## What needs to be done:
The span to repeat in the listing below runs from the line containing "Qminus x y) : num_scope." to the line containing "(** ** Strings: [split], [parseInt], [includes]", inclusive. Repeat it exactly, and only it.

....................

(** * aiograpi.reqwests: the streaming Zstandard decoder and the session glue

    A shallow embedding of [src/aiograpi/reqwests.py].

    - [ZstdDecoder] (lines 38-57) is embedded over an interface for the
      decompression object of the [zstandard] package, which the decoder
      drives but does not implement.
    - [_proxy_kwargs], [request] and [Session.request] (lines 65-148) are
      embedded over Python dictionaries modelled as finite maps. *)

From Stdlib Require Import ZArith Lia List Strings.Byte.
From stdpp Require Import base option list strings gmap fin_maps.

Abbreviation bytes := (list byte).

(** ** Exceptions and results *)

(** The exceptions the embedded code can raise: [zstd.ZstdError] comes out of
    the decompression object, [httpx.DecodingError] out of
    [ZstdDecoder.flush], and [AttributeError] out of an attribute access on
    [None]. *)
Inductive exn := ZstdError | DecodingError | AttributeError.

Inductive result (A : Type) :=
| Ok (a : A)
| Raise (e : exn).
Arguments Ok {A} a.
Arguments Raise {A} e.

(** ** The decompression object

    [zstd.ZstdDecompressor().decompressobj()] returns a mutable object with
    the methods [decompress] and [flush] and the attributes [eof] and
    [unused_data].  Mutation is modelled by state passing: [decompress]
    returns the object after the call together with the bytes it produced,
    or the exception it raised.  [obj_flush] is the object's [flush]. *)
Class DecompressionObj := {
  dobj : Type;
  decompressobj : dobj;
  decompress : dobj → bytes → result (dobj * bytes);
  obj_flush : dobj → bytes;
  eof : dobj → bool;
  unused_data : dobj → bytes
}.

(** What the decoder relies on from the object, as the [zstandard] package
    documents it for a [decompressobj] (one frame per object):
    - a new object is not at end of stream;
    - an object that is not at end of stream accepts empty input and stays
      as it is;
    - an object at end of stream is finished, a further [decompress] raises
      [ZstdError] ("cannot use a decompressobj multiple times");
    - input may arrive in pieces: feeding [a ++ b] behaves as feeding [a]
      and then [b], where an error in [a] is an error of the whole, and an
      object that [a] finished leaves [b] in [unused_data];
    - an object that reaches end of stream has consumed at least one byte
      of the input of that call;
    - [flush] is a no-op returning no bytes. *)
Class DecompressionObjLaws `{Obj : DecompressionObj} : Prop := {
  new_not_eof : eof decompressobj = false;
  decompress_nil o : eof o = false → decompress o [] = Ok (o, []);
  decompress_finished o data :
    eof o = true → decompress o data = Raise ZstdError;
  decompress_app_raise o a b e :
    decompress o a = Raise e → decompress o (a ++ b) = Raise e;
  decompress_app_eof o a b o1 out1 :
    decompress o a = Ok (o1, out1) → eof o1 = true →
    ∃ o2, decompress o (a ++ b) = Ok (o2, out1)
          ∧ eof o2 = true ∧ unused_data o2 = unused_data o1 ++ b;
  decompress_app_open o a b o1 out1 :
    decompress o a = Ok (o1, out1) → eof o1 = false →
    decompress o (a ++ b) =
      match decompress o1 b with
      | Ok (o2, out2) => Ok (o2, out1 ++ out2)
      | Raise e => Raise e
      end;
  decompress_unused o data o' out :
    decompress o data = Ok (o', out) → eof o' = true →
    length (unused_data o') < length data;
  obj_flush_empty o : obj_flush o = []
}.

(** ** class ZstdDecoder *)

Module ZstdDecoder.
Section decoder.
Context `{Obj : DecompressionObj}.

(** The only attribute of an instance is [self.decompressor]. *)
Record t := { decompressor : dobj }.

Definition __init__ : t := {| decompressor := decompressobj |}.

(** The [while] loop of [decode] (lines 47-50).  Python gives no bound for
    it, so the embedding counts iterations down from [fuel] and answers
    [None] when the count is used up. *)
Fixpoint decode_while (fuel : nat) (o : dobj) (data_parts : list bytes)
  : option (result (dobj * list bytes)) :=
  match eof o, unused_data o with
  | true, _ :: _ =>
      match fuel with
      | 0 => None
      | S fuel' =>
          let unused := unused_data o in
          match decompress decompressobj unused with
          | Ok (o', part) => decode_while fuel' o' (data_parts ++ [part])
          | Raise e => Some (Raise e)
          end
      end
  | _, _ => Some (Ok (o, data_parts))
  end.

(** [decode] (lines 42-51).  The loop is given [length data] passes: an
    object that ends a frame has consumed at least one byte of what it was
    fed, so every pass feeds fewer bytes than the one before. *)
Definition decode (self : t) (data : bytes) : option (result (t * bytes)) :=
  match data with
  | [] => Some (Ok (self, []))
  | _ :: _ =>
      match decompress (decompressor self) data with
      | Raise e => Some (Raise e)
      | Ok (o, part) =>
          match decode_while (length data) o [part] with
          | None => None
          | Some (Raise e) => Some (Raise e)
          | Some (Ok (o', data_parts)) =>
              Some (Ok ({| decompressor := o' |}, concat data_parts))
          end
      end
  end.
Lemma main_dataDifferences_value (adapter : DatabaseAdapter) (sourceDB targetDB : DB)
    (sourceSchemas targetSchemas : gmap string TableSchema.t) :
  let r := compareDatabases sourceSchemas targetSchemas in
  (main_dataDifferences adapter sourceDB targetDB sourceSchemas targetSchemas).2
  = ((verifyTables adapter sourceDB targetDB (Z.of_nat (length r.1.2)) 0 r.1.2
        (-1, foldl schemaDiffStep (ComparisonSummary.mk [] ∅ 0 false) (rangeOf r.2))).2.2,
     r).
Proof.
  unfold main_dataDifferences.
  destruct (compareDatabases sourceSchemas targetSchemas)
    as [[[missingTables extraTables] commonTables] schemaDifferences].
  cbn [fst snd]. rewrite !IO_bind_value.
  destruct (verifyTables _ _ _ _ _ _ _) as [log [lastPercent summary']].
  cbn [snd]. by rewrite IO_bind_value.
Qed.

Lemma commonTables_iff (sourceSchemas targetSchemas : gmap string TableSchema.t)
    (t : string) :
  t ∈ (compareDatabases sourceSchemas targetSchemas).1.2
  ↔ is_Some (sourceSchemas !! t) ∧ is_Some (targetSchemas !! t).
Proof.
  rewrite compareDatabases_common, list_elem_of_filter, rangeOf_keys. tauto.
Qed.

Lemma main_dataDifferences_DifferentRowCounts (adapter : DatabaseAdapter)
    (sourceDB targetDB : DB) (sourceSchemas targetSchemas : gmap string TableSchema.t)
    (t : string) :
  ComparisonSummary.DifferentRowCounts
    (main_dataDifferences adapter sourceDB targetDB sourceSchemas targetSchemas).2.1 !! t
  = if decide (is_Some (sourceSchemas !! t) ∧ is_Some (targetSchemas !! t))
    then differingCounts adapter sourceDB targetDB t else None.
Proof.
  rewrite main_dataDifferences_value. cbn zeta. cbn [fst].
  rewrite verifyTables_DifferentRowCounts, foldl_schemaDiffStep_DifferentRowCounts.
  cbn [ComparisonSummary.DifferentRowCounts]. rewrite lookup_empty.
  destruct (decide _) as [Hc|Hc].
  - rewrite bool_decide_eq_true_2 by (by apply commonTables_iff).
    by destruct (differingCounts _ _ _ _).
  - rewrite bool_decide_eq_false_2; [done|]. by rewrite commonTables_iff.
Qed.

End ReportFacts.

(** X26. After the row-count loop of [main], [summary.DifferentRowCounts]
    holds a table exactly when the table is on both sides and its two count
    queries succeed with different counts, and it holds these two counts; a
    table whose count query fails is not recorded. *)
Theorem main_DifferentRowCounts `{R : MapRange} (adapter : DatabaseAdapter)
    (sourceDB targetDB : DB) (sourceSchemas targetSchemas : gmap string TableSchema.t)
    (t : string) (sourceCount targetCount : Z) :
  ComparisonSummary.DifferentRowCounts
    (main_dataDifferences adapter sourceDB targetDB sourceSchemas targetSchemas).2.1 !! t
  = Some (sourceCount, targetCount)
  ↔ is_Some (sourceSchemas !! t) ∧ is_Some (targetSchemas !! t)
    ∧ scanInt sourceDB (countQuery adapter t) = Ok sourceCount
    ∧ scanInt targetDB (countQuery adapter t) = Ok targetCount
    ∧ sourceCount ≠ targetCount.
Proof.
  rewrite main_dataDifferences_DifferentRowCounts. unfold differingCounts.
  destruct (decide _) as [[Hs Ht]|Hc].
  2: { split; [done|]. intros (? & ? & _). by destruct Hc. }
  destruct (scanInt sourceDB _) as [sc|e], (scanInt targetDB _) as [tc|e'];
    try (split; [done|]; intros (_ & _ & ? & ? & _); congruence).
  case_bool_decide as Hne.
  - split.
    + intros [= <- <-]. done.
    + intros (_ & _ & [= <-] & [= <-] & _). done.
  - split; [done|]. intros (_ & _ & [= <-] & [= <-] & ?). done.
Qed.

(** ** main: the comparison summary *)

Lemma int_wrap_add_l (a b : Z) : int_wrap (int_wrap a + b) = int_wrap (a + b).
Proof.
  unfold int_wrap. f_equal.
  replace ((a + 2 ^ 63) mod 2 ^ 64 - 2 ^ 63 + b + 2 ^ 63)
    with ((a + 2 ^ 63) mod 2 ^ 64 + b) by lia.
  rewrite Zplus_mod_idemp_l. f_equal. lia.
Qed.

Lemma bulletTables_app (l1 l2 : list SummaryLine) :
  bulletTables (l1 ++ l2) = bulletTables l1 ++ bulletTables l2.
Proof. apply omap_app. Qed.

Lemma bulletTables_rowCount (l : list (string * (Z * Z))) :
  bulletTables (rowCountBullet <$> l) = l.*1.
Proof.
  induction l as [|[k [s g]] l IH]; [done|].
  rewrite !fmap_cons. unfold bulletTables in *. cbn. by rewrite IH.
Qed.

Lemma bulletTables_missing (l : list string) : bulletTables (MissingBullet <$> l) = l.
Proof.
  induction l as [|k l IH]; [done|].
  rewrite fmap_cons. unfold bulletTables in *. cbn. by rewrite IH.
Qed.

Lemma bulletTables_extra (l : list string) : bulletTables (ExtraBullet <$> l) = l.
Proof.
  induction l as [|k l IH]; [done|].
  rewrite fmap_cons. unfold bulletTables in *. cbn. by rewrite IH.
Qed.

Lemma bulletTables_schema (differentRowCounts : gmap string (Z * Z))
    (l : list (string * list string)) :
  Forall (fun e => e.2 ≠ []) l →
  bulletTables (flat_map (schemaBullets differentRowCounts) l)
  = List.filter (fun k => bool_decide (differentRowCounts !! k = None)) l.*1.
Proof.
  induction 1 as [|[k d] l Hd _ IH]; [done|].
  rewrite fmap_cons. cbn [flat_map List.filter fst]. rewrite bulletTables_app, IH.
  unfold schemaBullets. destruct (differentRowCounts !! k) as [c|].
  { by rewrite (bool_decide_eq_false_2 (Some c = None)). }
  rewrite (bool_decide_eq_true_2 (None = None)) by done.
  destruct d as [|first rest]; [by destruct Hd|].
  unfold bulletTables. cbn [app omap list_omap]. destruct (bool_decide (1 < _)%nat); done.
Qed.
Lemma UnknownInputArchive_unknown_tag tp u c g tag rest :
  drop g c = tag ++ NUL :: rest -> NUL ∉ tag -> tp !! tag = None ->
  UnknownInputArchive.unserialize (good_stream c g) tp u =
    (Throw (TscppException.Make "unknown type" tag), good_stream c g, u).
Proof.
  intros Hr Ht Hl. unfold UnknownInputArchive.unserialize.
  rewrite tellg_good, (getline_good_delim c g [] NUL tag rest) by done.
  simpl. unfold stream_unserializeUnknownImpl. rewrite Hl.
  unfold good_stream. rewrite seekg_no_failbit, Nat2Z.id; [done|].
  assert (g <= length c)%nat; [|lia].
  destruct (decide (g <= length c)%nat); [done|].
  rewrite drop_ge in Hr by lia. by destruct tag.
Qed.

(** A registered tag with its whole payload: the callback receives
    exactly the payload and the cursor is at the next record. *)
Lemma UnknownInputArchive_dispatch tp u c g tag payload rest it :
  drop g c = tag ++ NUL :: payload ++ rest -> NUL ∉ tag ->
  tp !! tag = Some it ->
  Z.of_nat (length payload) = DeserializerImpl.size it ->
  UnknownInputArchive.unserialize (good_stream c g) tp u =
    (Return, good_stream c (g + length tag + 1 + length payload),
     DeserializerImpl.usc it payload u).
Proof.
  intros Hr Ht Hl Hs. unfold UnknownInputArchive.unserialize.
  rewrite tellg_good,
    (getline_good_delim c g [] NUL tag (payload ++ rest)) by done.
  simpl. unfold stream_unserializeUnknownImpl. rewrite Hl.
  assert (Hd : drop (g + length tag + 1) c = payload ++ rest).
  { rewrite <- Nat.add_assoc, <- drop_drop, Hr.
    rewrite (cons_middle NUL), app_assoc. apply drop_app_length'.
    rewrite length_app. simpl. lia. }
  rewrite read_good_full
    by (rewrite ?new_char_length, ?Hd, ?length_app; lia).
  rewrite Hd, (drop_ge (new_char _)), app_nil_r
    by (rewrite new_char_length; lia).
  simpl. rewrite <- Hs, Nat2Z.id, take_app_length. done.
Qed.

(** C4.  Unknown-type stream read on a good stream.  When the source
    ends before a terminator the function throws ["eof"] and the cursor
    stays at the end of the source: it is not moved back to the recorded
    position ([failbit] is set too when no byte at all was left).  When a whole tag is read that is not in the pool the
    function throws ["unknown type"] carrying the tag, and the stream is
    as at the start, the cursor at the recorded position.  No callback
    runs in either case. *)
Theorem UnknownInputArchive_eof_stays_unknown_rewinds
    tp u (is_ is' : istream) (tag rest : list byte) :
  good is_ = true -> (gptr is_ <= length (chars is_))%nat ->
  NUL ∉ remaining is_ ->
  good is' = true -> remaining is' = tag ++ NUL :: rest -> NUL ∉ tag ->
  tp !! tag = None ->
  UnknownInputArchive.unserialize is_ tp u =
    (Throw (TscppException.Make1 "eof"),
     Istream (chars is_) (length (chars is_)) true
       (bool_decide (remaining is_ = [])), u) /\
  UnknownInputArchive.unserialize is' tp u =
    (Throw (TscppException.Make "unknown type" tag), is', u).
Proof.
  intros Hg Hp Hn Hg' Hr Ht Hl. split.
  - rewrite (good_is_good_stream is_ Hg) at 1.
    by rewrite UnknownInputArchive_no_terminator.
  - rewrite (good_is_good_stream is' Hg') at 1 2.
    by apply (UnknownInputArchive_unknown_tag tp u _ _ tag rest).
Qed.
End UnknownStream.
(** A resolver that throws ends the run before the write. *)
Lemma main_resolver_throws :
  forall r1 l1 r2 l2 r3 l3 r4 l4,
    resolveStaticTokens (element_value cfJson "headline") tbl (lastIndex w)
    = (r1, l1) ->
    resolveStaticTokens (element_value cfJson "body") tbl l1 = (r2, l2) ->
    resolveStaticTokens (element_value cfJson "ctaLabel") tbl l2 = (r3, l3) ->
    resolveStaticTokens (element_value cfJson "termsText") tbl l3
    = (r4, l4) ->
    forall e,
      match r1, r2, r3, r4 with
      | Throw e1, _, _, _ => e = e1
      | Ok _, Throw e2, _, _ => e = e2
      | Ok _, Ok _, Throw e3, _ => e = e3
      | Ok _, Ok _, Ok _, Throw e4 => e = e4
      | Ok _, Ok _, Ok _, Ok _ => False
      end ->
      exists li,
        main net p w
        = (Throw e, World li (sent w ++ [author_request p])).
Proof.
  intros r1 l1 r2 l2 r3 l3 r4 l4 H1 H2 H3 H4 e He. to_resolver.
  rewrite H1. destruct r1 as [h|e1]; [|subst e; by eexists].
  cbn [lastIndex sent]. rewrite H2.
  destruct r2 as [b|e2]; [|subst e; by eexists].
  cbn [lastIndex sent]. rewrite H3.
  destruct r3 as [c|e3]; [|subst e; by eexists].
  cbn [lastIndex sent]. rewrite H4.
  destruct r4 as [t|e4]; [done|subst e; by eexists].
Qed.

(** With four resolved texts the write is issued, and the run ends with
    what [write_result] makes of the answer. *)
Lemma main_write h l1 b l2 c l3 t l4 :
  resolveStaticTokens (element_value cfJson "headline") tbl (lastIndex w)
  = (Ok h, l1) ->
  resolveStaticTokens (element_value cfJson "body") tbl l1 = (Ok b, l2) ->
  resolveStaticTokens (element_value cfJson "ctaLabel") tbl l2 = (Ok c, l3) ->
  resolveStaticTokens (element_value cfJson "termsText") tbl l3
  = (Ok t, l4) ->
  let q := publish_request p (element_value cfJson "cardId")
             (payload_of cfJson h b c t) (ttl_of cfJson) in
  main net p w
  = (write_result (req_url q) (net q),
     World l4 (sent w ++ [author_request p; q])).
Proof.
  intros Hh Hb Hc Ht q. to_resolver.
  rewrite Hh. cbn [lastIndex sent]. rewrite Hb. cbn [lastIndex sent].
  rewrite Hc. cbn [lastIndex sent]. rewrite Ht. cbn [lastIndex sent].
  unfold putAemJson, bind, fetch, res_json_body, ret, throw.
  cbn [lastIndex sent]. fold (ttl_of cfJson).
  rewrite <- app_assoc. cbn [app].
  change (Request PUT _ _ _) with q.
  unfold write_result. destruct (net q) as [res'|]; [|done].
  destruct (res_ok res'); cbn [negb]; [|done].
  by destruct (res_json res').
Qed.
End Runs.
(** * Telemetry and failure-injection engine of the robotics simulation service

    A shallow embedding of [server/services/simulation] ([telemetry.ts],
    [failures.ts], [state.ts], [index.ts] and the constants of [types.ts]),
    followed by the properties of the specification checked against it.

    Modelling conventions.
    - A JavaScript [number] is a rational ([Q]); there is no infinity.  The
      arithmetic whose rounding decides how many frames a run has, what a
      frame is stamped and which flight phase it belongs to is the one of the
      runtime ([Number_mul], [Number_div], [Number_add]: the result rounded
      to the nearest double); the arithmetic of the simulated quantities is
      exact.  Where the source can compute with a field holding [undefined]
      (the gains of a stored motor record), the value is an [option Q]:
      [None] is [undefined] in a field and [NaN] in a computed number, and
      arithmetic on it is strict.
    - [Math.random] reads an arbitrary stream of draws through a cursor; the
      transcendental functions of [Math] and the number-to-string conversion
      of the runtime are parameters ([JsRuntime]).
    - A loop whose termination is not structural carries fuel and returns
      [None] when the fuel runs out.
    - Objects that the source shares by reference and mutates (the session's
      motor map, its physics object) live in an explicit heap.
    - A lookup in an object literal by a computed key ([params[terrainType]],
      [R2_VIDEO_MAP[key]]) is a lookup among the keys of the literal: the
      names that every object inherits from [Object.prototype]
      ([constructor], [toString], ...) are not modelled as keys.  They are
      listed in [Js.OBJECT_PROTOTYPE], and the properties of the flights
      that depend on the parameters of the airspace are stated for a
      condition that is none of them. *)

From Stdlib Require Import ZArith QArith Qround Qabs Qminmax Qcanon Lia Lqa Ascii.
From stdpp Require Import gmap strings list pretty.

Open Scope Q_scope.

(** ** JavaScript numbers and the runtime *)

Module Js.

Definition ltb (x y : Q) : bool := match x ?= y with Lt => true | _ => false end.
Definition gtb (x y : Q) : bool := ltb y x.
Definition leb (x y : Q) : bool := negb (ltb y x).
Definition geb (x y : Q) : bool := negb (ltb x y).
Definition eqb (x y : Q) : bool := Qeq_bool x y.

Definition ofZ (z : Z) : Q := inject_Z z.
Definition ofNat (n : nat) : Q := inject_Z (Z.of_nat n).

(** [Math.floor], [Math.ceil], [Math.round] (halves go up), [Math.abs],
    [Math.min], [Math.max]. *)
Definition Math_floor (x : Q) : Q := ofZ (Qfloor x).
Definition Math_ceil (x : Q) : Q := ofZ (Qceiling x).
Definition Math_round (x : Q) : Q := ofZ (Qfloor (x + (1 # 2))).
Definition Math_abs (x : Q) : Q := if ltb x 0 then - x else x.
Definition Math_min (x y : Q) : Q := if ltb y x then y else x.
Definition Math_max (x y : Q) : Q := if ltb x y then y else x.

(** The remainder operator [%]: the quotient is truncated towards zero. *)
Definition trunc (x : Q) : Z := if ltb x 0 then Qceiling x else Qfloor x.
Definition rem (x y : Q) : Q := x - y * ofZ (trunc (x / y)).

(** [x.toFixed(k)]: the nearest multiple of [10^-k], halves away from zero,
    as the integer numerator and the sign. *)
Definition pow10 (k : nat) : Z := 10 ^ Z.of_nat k.
Definition toFixed_units (k : nat) (x : Q) : Z :=
  Qfloor (Math_abs x * ofZ (pow10 k) + (1 # 2)).
(** [Number(x.toFixed(k))] *)
Definition toFixed_num (k : nat) (x : Q) : Q :=
  let n := toFixed_units k x in
  Qred (ofZ (if ltb x 0 then - n else n) / ofZ (pow10 k)).

Definition pad_left (k : nat) (s : string) : string :=
  String.concat "" (replicate (k - String.length s) "0"%string) +:+ s.
(** The string [x.toFixed(k)] itself. *)
Definition toFixed (k : nat) (x : Q) : string :=
  let n := toFixed_units k x in
  let whole := pretty (n / pow10 k)%Z in
  let frac := pad_left k (pretty (n mod pow10 k)%Z) in
  (if ltb x 0 then "-" else "") +:+ whole +:+
  (match k with O => "" | _ => "." +:+ frac end).

(** The part of the runtime that is not rational arithmetic. *)
Class JsRuntime := {
  Math_sqrt : Q -> Q;
  Math_log : Q -> Q;
  Math_sin : Q -> Q;
  Math_cos : Q -> Q;
  Math_PI : Q;
  (** [String(x)] / [`${x}`] for a number *)
  Number_toString : Q -> string;
  (** [x.toString(36)] *)
  Number_toString36 : Q -> string;
  (** [a * b], [a / b] and [a + b] as the runtime computes them on the
      Numbers written [a] and [b]: the exact result rounded to the nearest
      double. *)
  Number_mul : Q -> Q -> Q;
  Number_div : Q -> Q -> Q;
  Number_add : Q -> Q -> Q;
  (** The product of two integers is exact as long as it has no more than
      53 bits. *)
  Number_mul_integers : forall a b : Z,
    (Z.abs a < 2 ^ 53)%Z -> (Z.abs b < 2 ^ 53)%Z -> (Z.abs (a * b) < 2 ^ 53)%Z ->
    Number_mul (inject_Z a) (inject_Z b) == inject_Z (a * b)
}.

(** *** Numbers that may be [NaN] *)

Definition num : Type := option Q.
Definition NaN : num := None.
Definition number (x : Q) : num := Some x.
Coercion number : Q >-> num.
Definition lift1 (f : Q -> Q) (a : num) : num :=
  match a with Some x => Some (f x) | None => None end.
Definition lift2 (f : Q -> Q -> Q) (a b : num) : num :=
  match a, b with Some x, Some y => Some (f x y) | _, _ => None end.

(** *** [Math.random]: a stream of draws read through a cursor *)

Record RNG := { draws : nat -> Q; cursor : nat }.

(** Code with effects is written in a state monad; [Rand] is the one of
    the code whose only effect is to draw random numbers. *)
Definition State (S A : Type) : Type := S -> A * S.
Definition ret {S A} (a : A) : State S A := fun s => (a, s).
Definition bind {S A B} (m : State S A) (k : A -> State S B) : State S B :=
  fun s => let (a, s') := m s in k a s'.

Definition Rand (A : Type) : Type := State RNG A.

Definition Math_random : Rand Q :=
  fun g => (draws g (cursor g), {| draws := draws g; cursor := S (cursor g) |}).

(** Every draw lies in [[0, 1)]. *)
Definition unit_draws (g : RNG) : Prop := forall n, 0 <= draws g n /\ draws g n < 1.

(** *** The members that every object inherits *)

(** The names of the properties of [Object.prototype]. *)
Definition OBJECT_PROTOTYPE : list string :=
  [ "constructor"; "__defineGetter__"; "__defineSetter__"; "hasOwnProperty";
    "__lookupGetter__"; "__lookupSetter__"; "isPrototypeOf"; "propertyIsEnumerable";
    "toString"; "valueOf"; "__proto__"; "toLocaleString" ]%string.

(** Whether [obj[key]] on an object literal finds an inherited member when
    the literal has no such key of its own. *)
Definition inherited (key : string) : bool := existsb (String.eqb key) OBJECT_PROTOTYPE.

End Js.

Import Js.

Declare Scope rand_scope.
Delimit Scope rand_scope with rand.
Notation "x <- m ;; k" := (bind m (fun x => k))
  (at level 100, m at next level, right associativity) : rand_scope.
Open Scope rand_scope.

Fixpoint foldM {S A B} (f : B -> A -> State S B) (l : list A) (b : B) : State S B :=
  match l with
  | [] => ret b
  | a :: l' => b' <- f b a ;; foldM f l' b'
  end.


(** Strict arithmetic on numbers that may be [NaN]. *)
Declare Scope num_scope.
Delimit Scope num_scope with num.
Notation "x + y" := (lift2 Qplus x y) : num_scope.
Notation "x - y" := (lift2 Qminus x y) : num_scope.
Notation "x * y" := (lift2 Qmult x y) : num_scope.
Notation "x / y" := (lift2 Qdiv x y) : num_scope.
Notation "- x" := (lift1 Qopp x) : num_scope.

Definition clamp (value min max : Q) : Q := Math_min (Math_max value min) max.
Definition nclamp (value min max : num) : num :=
  lift2 Math_min (lift2 Math_max value min) max.

(** ** Strings: [split], [parseInt], [includes] *)

Module Str.

Fixpoint split_go (sep : ascii) (cur : string) (s : string) : list string :=
  match s with
  | EmptyString => [String.rev cur]
  | String c s' =>
      if Ascii.eqb c sep then String.rev cur :: split_go sep EmptyString s'
      else split_go sep (String c cur) s'
  end.
(** [s.split(sep)] for a one-character separator. *)
Definition split (sep : ascii) (s : string) : list string := split_go sep EmptyString s.

Definition is_space (c : ascii) : bool :=
  let n := nat_of_ascii c in
  (Nat.eqb n 32 || (Nat.leb 9 n && Nat.leb n 13))%bool.

Fixpoint skip_spaces (s : string) : string :=
  match s with
  | String c s' => if is_space c then skip_spaces s' else s
  | EmptyString => s
  end.

Definition digit_of (radix : Z) (c : ascii) : option Z :=
  let n := Z.of_nat (nat_of_ascii c) in
  let d := if ((48 <=? n) && (n <=? 57))%Z%bool then Some (n - 48)%Z
           else if ((97 <=? n) && (n <=? 122))%Z%bool then Some (n - 87)%Z
           else if ((65 <=? n) && (n <=? 90))%Z%bool then Some (n - 55)%Z
           else None in
  match d with
  | Some v => if (v <? radix)%Z then Some v else None
  | None => None
  end.

Fixpoint digits (radix : Z) (acc : option Z) (s : string) : option Z :=
  match s with
  | String c s' =>
      match digit_of radix c with
      | Some d => digits radix (Some (match acc with Some a => a * radix + d | None => d end)%Z) s'
      | None => acc
      end
  | EmptyString => acc
  end.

....................

## Output for this exercise:
Notation "x - y" := (lift2 Qminus x y) : num_scope.
Notation "x * y" := (lift2 Qmult x y) : num_scope.
Notation "x / y" := (lift2 Qdiv x y) : num_scope.
Notation "- x" := (lift1 Qopp x) : num_scope.

Definition clamp (value min max : Q) : Q := Math_min (Math_max value min) max.
Definition nclamp (value min max : num) : num :=
  lift2 Math_min (lift2 Math_max value min) max.

(** ** Strings: [split], [parseInt], [includes] *)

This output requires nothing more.